The idea is that, when a franchise expires or a private company fails, the operation is nationalised at virtually zero cost to the taxpayer. Importantly, however, the government does not propose to nationalise the rolling stock. The state will still pay to lease the actual locomotives and carriages from private companies, many domiciled in tax havens. So not complete nationalisation after all.
Who will run the new nationalised system?
Great British Railways, described as the “directing mind”, which will focus “relentlessly” on delivering for passengers and freight customers. There will be a new watchdog, to be known as the Passenger Standards Authority, as well as the Office of Road and Rail.
When will the transfer of operators to public ownership be complete?
The first franchises to run down will be South Western and c2c (Essex Thameside) next year. The last is scheduled to be Avanti West Coast in 2032.
What will it mean for rail users?
Labour is promising improvements in services – but not lower fares. In the King’s Speech briefing notes, it only commits to “affordable” travel. It also says that management by Great British Railways will “reform the ticketing system, to make it simpler for passengers, drive innovation across the network, replace the current ticket types and maximise passenger growth. GBR will also ensure that ticketing innovations like automatic compensation, digital pay-as-you-go and digital season ticketing are rolled out across the whole network.”

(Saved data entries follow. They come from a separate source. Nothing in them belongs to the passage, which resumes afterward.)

Definition with_policy (m : Manager) (pol : Policy) : Manager :=
  {| host := host m; policy := pol; probeInterval := probeInterval m;
     probeTimeout := probeTimeout m; pathSets := pathSets m |}.
Definition with_pathSets (m : Manager) (sets : gmap peer_ID PathSet) : Manager :=
  {| host := host m; policy := policy m; probeInterval := probeInterval m;
     probeTimeout := probeTimeout m; pathSets := sets |}.

(** ** Queries *)

(** The selection of the active policy, with the policy's next state; [hour]
    is the hour of the day. *)
Definition select_path (o : order) (hour : Z) (pol : Policy) (ps : PathSet)
  : Rand (option Path * Policy) :=
  match pol with
  | EpsilonGreedyPolicy eps d =>
      p ← EpsilonGreedy_SelectPath eps d (All o ps); mret (p, pol)
  | DecayingEpsilonGreedyPolicy start min rate d n =>
      '(p, n) ← Decaying_SelectPath start min rate d n (All o ps);
      mret (p, DecayingEpsilonGreedyPolicy start min rate d n)
  | UCB1Policy C d st =>
      '(p, st) ← UCB1_SelectPath C d st (All o ps); mret (p, UCB1Policy C d st)
  | ThompsonSamplingPolicy d st =>
      '(p, st) ← Thompson_SelectPath d st (All o ps); mret (p, ThompsonSamplingPolicy d st)
  | ContextualBanditPolicy d a st =>
      '(p, st) ← Contextual_SelectPath d a st hour (All o ps);
      mret (p, ContextualBanditPolicy d a st)
  | _ => p ← Best o ps (Score pol); mret (p, pol)
  end.

Definition BestPath (o : order) (hour : Z) (m : Manager) (target : peer_ID)
  : Rand (option Path * Manager) :=
  match pathSets m !! target with
  | None => mret (None, m)
  | Some ps =>
      '(p, pol) ← select_path o hour (policy m) ps;
      mret (p, with_policy m pol)
  end.

Definition Paths (o : order) (m : Manager) (target : peer_ID) : list Path :=
  match pathSets m !! target with None => [] | Some ps => All o ps end.

Definition AllPaths (o : order) (m : Manager) : gmap peer_ID (list Path) :=
  All o <$> pathSets m.

Definition active_policy_name (m : Manager) : string := Name (policy m).

(** ** Disjoint paths *)

Fixpoint score_paths (pol : Policy) (l : list Path) : Rand (list (Path * float64)) :=
  match l with
  | [] => mret []
  | p :: l' =>
      if 0 <? SampleCount (path_Metrics p) then
        s ← Score pol p;
        rest ← score_paths pol l';
        mret ((p, s) :: rest)
      else score_paths pol l'
  end.

(** The inner loop of the insertion sort: the new last element is swapped to
    the left past every smaller score.  The sorted prefix is held reversed,
    its last element first. *)
Fixpoint sink {A} (x : A * float64) (rprefix : list (A * float64)) : list (A * float64) :=
  match rprefix with
  | [] => [x]
  | y :: r => if fgt (snd x) (snd y) then y :: sink x r else x :: rprefix
  end.

Definition insertion_sort {A} (l : list (A * float64)) : list (A * float64) :=
  rev (foldl (λ rprefix x, sink x rprefix) [] l).

(** Greedy selection of paths that share no relay with the selected ones. *)
Fixpoint pick_disjoint (n : Z) (scored : list (Path * float64)) (usedRelays : gset peer_ID)
    (selected : list Path) : list Path :=
  match scored with
  | [] => selected
  | (p, _) :: scored' =>
      if n <=? zlen selected then selected
      else if existsb (λ r, bool_decide (r ∈ usedRelays)) (path_RelayChain p)
      then pick_disjoint n scored' usedRelays selected
      else pick_disjoint n scored' (list_to_set (path_RelayChain p) ∪ usedRelays)
             (selected ++ [p])
  end.

Definition DisjointPaths (o : order) (m : Manager) (target : peer_ID) (n : Z)
  : Rand (list Path) :=
  match pathSets m !! target with
  | None => mret []
  | Some ps =>
      scored ← score_paths (policy m) (All o ps);
      mret (pick_disjoint n (insertion_sort scored) ∅ [])
  end.

(** ** Probing *)

(** The relay paths to a target: their IDs and what is probed for each. *)
Fixpoint relay_candidates (self target : peer_ID) (relays : list peer_ID) (counter : Z)
  : outcome (list (string * PathInfo)) :=
  match relays with
  | [] => mret []
  | r :: relays' =>
      if bool_decide (r = target) || bool_decide (r = self)
      then relay_candidates self target relays' counter
      else
        t8 ← first8 (peer_String target);
        r8 ← first8 (peer_String r);
        rest ← relay_candidates self target relays' (uwrap 32 (counter + 1));
        mret (("relay-" +:+ t8 +:+ "-via-" +:+ r8,
               {| info_ID := counter; info_Target := target; info_RelayChain := [r] |}) :: rest)
  end.

Definition candidates (self target : peer_ID) (relays : list peer_ID)
  : outcome (list (string * PathInfo)) :=
  t8 ← first8 (peer_String target);
  rest ← relay_candidates self target relays 1;
  mret (("direct-" +:+ t8,
         {| info_ID := 0; info_Target := target; info_RelayChain := [] |}) :: rest).

(** A path seen for the first time. *)
Definition new_path (id : string) (info : PathInfo) : Path :=
  {| path_ID := id; path_Target := info_Target info;
     path_Type := match info_RelayChain info with [] => PathDirect | _ => PathRelay end;
     path_RelayChain := info_RelayChain info; path_Metrics := zero_metrics |}.

Definition set_HopCount (m : PathMetrics) (h : Z) : PathMetrics :=
  {| AvgRTT := AvgRTT m; P95RTT := P95RTT m; Jitter := Jitter m;
     ThroughputEstimate := ThroughputEstimate m; HopCount := h; SuccessRate := SuccessRate m;
     LastProbed := LastProbed m; SampleCount := SampleCount m; rttSamples := rttSamples m |}.

(** A path's metrics after one probe result. *)
Definition update_path (p : Path) (now : Time) (r : ProbeResult) : Path :=
  let success := match res_Err r with None => true | Some _ => false end in
  let m := path_Metrics p in
  let m := if success then set_HopCount m (res_HopCount r) else m in
  set_Metrics p (RecordProbe m now (RTT r) success).

Definition process_result (now : Time) (ps : PathSet) (c : (string * PathInfo) * ProbeResult)
  : PathSet :=
  let '((id, info), r) := c in
  let p := default (new_path id info) (Get ps id) in
  Add ps (update_path p now r).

Will the railways be financially viable?
The key will be in making savings on the bureaucracy, and of course, the end of subsidies that end up in the hands of private companies. On the other hand, so it is always claimed, the profit motive makes train operators keen to maximise efficiency and cost savings.
Common sense tells us that the economics of Britain’s railways won’t be transformed simply by the change in ownership and reorganisation. Some things, such as ticketing and the duplicative costs of inter-company bureaucracy, would improve; but others, such as innovation and investment in rolling stock, might not.
So is it good for taxpayers?
It really all depends. Running a railway is costly, and investing in it even more so, as the cancellation of the northern extension of HS2 should remind us. Someone has to pay for it all. Under public ownership, the rail users (passengers and freight companies) and the taxpayers will have to fund subsidies and investment programmes.
How much of the burden each group will bear is up for debate. During the previous era of nationalisation, for example, keeping British Rail fares artificially low to help fight inflation pushed the then nationalised industry into huge losses. The Treasury can probably borrow money to invest in infrastructure more cheaply than the private sector can, but it will still add to the national debt, one way or another.
Will there be fewer strikes?
That is by no means assured. The old British Rail, the product of nationalising the exhausted old private concerns in 1948, was no stranger to rail strikes – and, given that it was a monolithic national operator, a rail strike could be, and very often was, a national affair, completely shutting down the network for more than a fortnight in 1955, for example, and leading to a national state of emergency.
That sort of action, especially if jointly mounted by both of the main unions, RMT and Aslef, could once again cause even greater disruption than we have seen in recent years. There is also no necessary reason to believe that wages and conditions would be markedly better under public ownership.